Hinnen U, Elsner P, Barraud M, Burg G
Department of Dermatology University of Zurich, Switzerland.
Genitourin Med. 1997 Dec;73(6):577-8. doi: 10.1136/sti.73.6.577.
We report a patient who presented with the suspected diagnosis of syphilis.
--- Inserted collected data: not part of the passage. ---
(* ===== verification/DetailSource.v ===== *)
(** * The resident rows and their indexes

    Models the class ThreadDetailSource of
    apps/android/src/data/thread-detail-database.native.ts: the rows of the open
    threads, with the indexes that spare every read a scan.  Each index is a map
    of buckets; a bucket is a [Set] or a [Map], and the class [Bucket] states
    what the indexes ask of either. *)
From S2P Require Import Prelude JsMap Json JsonText Delivery ThreadRows.

(** ** Keys *)

Definition threadRowPrefix (connectionId threadId : jstr) : jstr :=
  connectionId ++ NUL ++ threadId ++ NUL.
Definition threadMetaKey (connectionId threadId : jstr) : jstr :=
  threadRowPrefix connectionId threadId ++ js "thread".
Definition turnMetaKey (connectionId threadId turnId : jstr) : jstr :=
  threadRowPrefix connectionId threadId ++ js "turnMeta" ++ NUL ++ turnId.
Definition activityKey (connectionId threadId turnId : jstr) : jstr :=
  threadRowPrefix connectionId threadId ++ js "activity" ++ NUL ++ turnId.
Definition threadScope (connectionId threadId : jstr) : jstr := connectionId ++ NUL ++ threadId.
Definition threadEpochScope (connectionId threadId : jstr) (historyEpoch : Z) : jstr :=
  threadScope connectionId threadId ++ NUL ++ printZ historyEpoch.
Definition pendingCommandScope (connectionId commandId : jstr) : jstr :=
  connectionId ++ NUL ++ commandId.

(** ** Buckets *)

Class Bucket (B V : Type) :=
  { bempty : B; bget : jstr -> B -> option V; bput : jstr -> V -> B -> B;
    bdrop : jstr -> B -> B; bnone : B -> bool }.

Class BucketLaws (B V : Type) `{Bucket B V} :=
  { bget_empty : forall k, bget k bempty = None;
    bget_put : forall k k' v b, bget k (bput k' v b) = if bool_decide (k' = k) then Some v else bget k b;
    bget_drop : forall k k' b, bget k (bdrop k' b) = if bool_decide (k' = k) then None else bget k b;
    bnone_true : forall k b, bnone b = true -> bget k b = None }.

#[export] Instance setBucket : Bucket (list jstr) unit :=
  {| bempty := []; bget := fun k s => if shas k s then Some tt else None;
     bput := fun k _ s => sadd k s; bdrop := sdel; bnone := fun s => bool_decide (s = []) |}.

#[export] Instance mapBucket (V : Type) : Bucket (list (jstr * V)) V :=
  {| bempty := []; bget := mget; bput := mset; bdrop := mdel;
     bnone := fun m => match m with [] => true | _ => false end |}.

(** [const b = index.get(scope) ?? new Set(); b.add(k); index.set(scope, b)]. *)
Definition putIn {B V} `{Bucket B V} (scope k : jstr) (v : V) (index : list (jstr * B)) : list (jstr * B) :=
  mset scope (bput k v (default bempty (mget scope index))) index.

(** [b?.delete(k); if (b?.size === 0) index.delete(scope)]. *)
Definition dropFrom {B V} `{Bucket B V} (scope k : jstr) (index : list (jstr * B)) : list (jstr * B) :=
  match mget scope index with
  | None => index
  | Some b => if bnone (bdrop k b) then mdel scope index else mset scope (bdrop k b) index
  end.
Clinical findings included a penile ulcer, positive history of syphilis more than 20 years ago, and positive syphilis serology (TPHA, FTA-Abs). A biopsy showed a plasma-cell rich inflammation with granuloma formation. Since a birefractory structure was observed in the biopsy possibly corresponding to a foreign body, the patient's occupational exposure was investigated. Working in the fiber reinforced plastics industry, he was heavily exposed to glass fibre that was even detected on the inside of his underwear. Taking the serological pattern into account that was not consistent with active syphilis, a penile ulcer following a foreign body reaction was diagnosed. This case report demonstrates the difficulties of differentiating foreign body granuloma of the genital region from venereal diseases with granuloma formation.
我们报告了一名疑似梅毒诊断的患者。临床发现包括阴茎溃疡、20多年前的梅毒阳性病史以及梅毒血清学阳性(TPHA、FTA-Abs)。活检显示有富含浆细胞的炎症并形成肉芽肿。由于在活检中观察到一种可能对应于异物的双折射结构,因此对该患者的职业暴露情况进行了调查。他在纤维增强塑料行业工作,大量接触玻璃纤维,甚至在其内衣内侧都检测到了玻璃纤维。考虑到血清学模式与活动性梅毒不一致,诊断为异物反应后出现的阴茎溃疡。本病例报告展示了区分生殖器区域异物肉芽肿与伴有肉芽肿形成的性传播疾病的困难。